> DIRECTIONS
If a line in the entries below includes the string "whose", copy it out.

Extracted data entries

+ + +

(** * ScandEval: model/tokenizer alignment, token-type expansion and the
      AngryTweets metric and report functions

    Shallow embedding of
    - [src/scandeval/model_setups/utils.py]: [get_children_of_module],
      [setup_model_for_question_answering], [align_model_and_tokenizer];
    - [scandeval/angry_tweets.py]: [_compute_metrics], [_log_metrics].

    Python objects are mutated in place, and an exception leaves every
    earlier mutation visible to the caller.  Functions that mutate their
    arguments are therefore written in a state-and-exception monad whose
    state holds the objects the function was given. *)

From Stdlib Require Import ZArith Floats.
From stdpp Require Import gmap strings list pretty.

Open Scope Z_scope.

(** ** Exceptions and outcomes *)

Inductive exn : Type :=
  | InvalidBenchmark (msg : string)
  | AttributeError (attribute : string)
  | KeyError (key : string)
  | ValueError (msg : string).

(** What a call does: it returns a value, raises, or (a [while] loop that
    makes no progress) never comes back. *)
Inductive outcome (A : Type) : Type :=
  | Returned (a : A)
  | Raised (e : exn)
  | Diverged.
Arguments Returned {A} a.
Arguments Raised {A} e.
Arguments Diverged {A}.

Definition is_invalid_benchmark {A} (o : outcome A) : bool :=
  match o with
  | Raised (InvalidBenchmark _) => true
  | _ => false
  end.

(** ** The state-and-exception monad *)

Definition Py (S A : Type) : Type := S -> S * outcome A.

Definition py_ret {S A} (a : A) : Py S A := fun s => (s, Returned a).

Definition py_bind {S A B} (m : Py S A) (k : A -> Py S B) : Py S B :=
  fun s =>
    match m s with
    | (s', Returned a) => k a s'
    | (s', Raised e) => (s', Raised e)
    | (s', Diverged) => (s', Diverged)
    end.

Definition py_get {S} : Py S S := fun s => (s, Returned s).
Definition py_modify {S} (f : S -> S) : Py S unit := fun s => (f s, Returned tt).
Definition py_raise {S A} (e : exn) : Py S A := fun s => (s, Raised e).
Definition py_when {S} (b : bool) (m : Py S unit) : Py S unit :=
  if b then m else py_ret tt.

Notation "x <- m ;; k" := (py_bind m (fun x => k))
  (at level 100, m at next level, right associativity).
Notation "m ;;; k" := (py_bind m (fun _ => k))
  (at level 100, right associativity).

(** ** Tensors

    A weight matrix is the list of its rows; [shape[0]] is the number of
    rows.  The code never looks at an entry. *)

Abbreviation Tensor := (list (list float)).

Definition shape0 (w : Tensor) : Z := Z.of_nat (length w).

(** [torch.rand_like w]: a tensor of the shape of [w] whose entries come
    from the random generator, here the function [rand] from positions to
    samples. *)
Definition rand_like (rand : nat -> nat -> float) (w : Tensor) : Tensor :=
  imap (fun i row => imap (fun j _ => rand i j) row) w.

(** [torch.cat((a, b), dim=0)] *)
Definition cat0 (a b : Tensor) : Tensor := a ++ b.

(** ** Model configuration

    An attribute the code guards with [hasattr] is an [option]: [None]
    means that the object has no such attribute. *)

Module Config.
Record t : Type := mk {
  max_position_embeddings : option Z;
  vocab_size : option Z;
  (* always present; holds Python's None or an int *)
  pad_token_id : option Z;
  type_vocab_size : option Z
}.

Definition set_vocab_size (v : Z) (c : t) : t :=
  mk (max_position_embeddings c) (Some v) (pad_token_id c) (type_vocab_size c).
Definition set_pad_token_id (v : option Z) (c : t) : t :=
  mk (max_position_embeddings c) (vocab_size c) v (type_vocab_size c).
Definition set_type_vocab_size (v : Z) (c : t) : t :=
  mk (max_position_embeddings c) (vocab_size c) (pad_token_id c) (Some v).
End Config.

(** ** Tokenizers *)

Module Tokenizer.
Record t : Type := mk {
  model_max_length : option Z;
  (* a dict from architecture name to a size or None *)
  max_model_input_sizes : option (gmap string (option Z));
  (* the number of entries of the vocabulary *)
  vocab_size : option N;
  (* the special tokens; None is Python's None *)
  pad_token : option string;
  eos_token : option string;
  sep_token : option string;
  padding_side : string;
  convert_tokens_to_ids : string -> Z
}.

(** [pad_token_id] is a property of the tokenizer class, computed from
    [pad_token]: None when there is no pad token, its id otherwise.  So
    [hasattr(tokenizer, "pad_token_id")] holds of every tokenizer. *)
Definition pad_token_id (tk : t) : option Z :=
  match pad_token tk with
  | None => None
  | Some tok => Some (convert_tokens_to_ids tk tok)
  end.

Definition set_model_max_length (v : Z) (tk : t) : t :=
  mk (Some v) (max_model_input_sizes tk) (vocab_size tk) (pad_token tk)
     (eos_token tk) (sep_token tk) (padding_side tk) (convert_tokens_to_ids tk).
Definition set_pad_token (v : option string) (tk : t) : t :=
  mk (model_max_length tk) (max_model_input_sizes tk) (vocab_size tk) v
     (eos_token tk) (sep_token tk) (padding_side tk) (convert_tokens_to_ids tk).
Definition set_padding_side (v : string) (tk : t) : t :=
  mk (model_max_length tk) (max_model_input_sizes tk) (vocab_size tk)
     (pad_token tk) (eos_token tk) (sep_token tk) v (convert_tokens_to_ids tk).
End Tokenizer.

(** ** The module tree of a model

    An [nn.Module] has named children, in registration order; the names of
    the children of one module are distinct (they are the keys of its
    [_modules] dict).  A module may carry a [weight] (an embedding does)
    and a [num_embeddings] attribute. *)

#[warnings="-register-all"]
Inductive Module : Type :=
  MkModule (weight : option Tensor) (num_embeddings : option Z)
           (named_children : list (string * Module)).

Definition weight (m : Module) : option Tensor :=
  let 'MkModule w _ _ := m in w.
Definition num_embeddings (m : Module) : option Z :=
  let 'MkModule _ n _ := m in n.
Definition named_children (m : Module) : list (string * Module) :=
  let 'MkModule _ _ cs := m in cs.

(** ** Models

    A [PreTrainedModel] is itself the root of its module tree.
    [input_embeddings] is the table that [get_input_embeddings()] gives and
    that [resize_token_embeddings] replaces; the alignment touches nothing
    else of the model but its configuration. *)

Module Model.
Record t : Type := mk {
  config : Config.t;
  input_embeddings : Tensor;
  module : Module
}.

Definition set_config (c : Config.t) (m : t) : t :=
  mk c (input_embeddings m) (module m).
Definition set_module (r : Module) (m : t) : t :=
  mk (config m) (input_embeddings m) r.

(** The library's [resize_token_embeddings(new_num_tokens)]: the table
    gets [new_num_tokens] rows, the old rows kept as far as they fit and
    the new ones freshly initialised (by [init]); the configuration's
    [vocab_size] becomes the new number of rows. *)
Definition resize_token_embeddings (init : nat -> nat -> float)
    (new_num_tokens : N) (m : t) : t :=
  let old := input_embeddings m in
  let dim := length (default [] (head old)) in
  let n := N.to_nat new_num_tokens in
  let fresh :=
    (fun i => (fun j => init i j) <$> seq 0 dim) <$> seq (length old) (n - length old)%nat in
  mk (Config.set_vocab_size (Z.of_N new_num_tokens) (config m))
     (take n old ++ fresh) (module m).
End Model.

(** ** [align_model_and_tokenizer] *)

Definition AlignState : Type := Model.t * Tokenizer.t.

Definition get_model : Py AlignState Model.t := fun s => (s, Returned (fst s)).
Definition get_tokenizer : Py AlignState Tokenizer.t := fun s => (s, Returned (snd s)).
Definition modify_model (f : Model.t -> Model.t) : Py AlignState unit :=
  py_modify (fun s => (f (fst s), snd s)).
Definition modify_tokenizer (f : Tokenizer.t -> Tokenizer.t) : Py AlignState unit :=
  py_modify (fun s => (fst s, f (snd s))).

(** Python's [min] of a list that is not empty. *)
Definition py_min (x : Z) (xs : list Z) : Z := foldl Z.min x xs.

(** The sizes of [max_model_input_sizes.values()] that are not None. *)
Definition not_none_sizes (sizes : gmap string (option Z)) : list Z :=
  omap id (map_to_list sizes).*2.

(** Lines 110-135: the list [all_max_lengths]. *)
Definition all_max_lengths (model : Model.t) (tokenizer : Tokenizer.t) : list Z :=
  let all_max_lengths : list Z := [] in
  (* the registered max length of the tokenizer *)
  let all_max_lengths :=
    match Tokenizer.model_max_length tokenizer with
    | Some l => if l <? 100000 then all_max_lengths ++ [l] else all_max_lengths
    | None => all_max_lengths
    end in
  (* the max length derived from the position embeddings *)
  let all_max_lengths :=
    match Config.max_position_embeddings (Model.config model),
          Tokenizer.pad_token_id tokenizer with
    | Some max_position_embeddings, Some pad_token_id =>
        all_max_lengths ++ [max_position_embeddings - pad_token_id - 1]
    | _, _ => all_max_lengths
    end in
  (* the max lengths derived from the model's input sizes *)
  let all_max_lengths :=
    match Tokenizer.max_model_input_sizes tokenizer with
    | Some sizes => all_max_lengths ++ not_none_sizes sizes
    | None => all_max_lengths
    end in
  all_max_lengths.

Definition vocab_error : string :=
  "The vocab size of the tokenizer is larger than the vocab size of " +:+
  "the model. As the --raise-errors option was specified, the " +:+
  "embeddings of the model will not be automatically adjusted.".

Definition padding_error : string :=
  "The tokenizer does not have a padding token and does not have a " +:+
  "SEP token or EOS token to use as a padding token.".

+ + +

> OUTPUT
    arguments are therefore written in a state-and-exception monad whose
(** [torch.rand_like w]: a tensor of the shape of [w] whose entries come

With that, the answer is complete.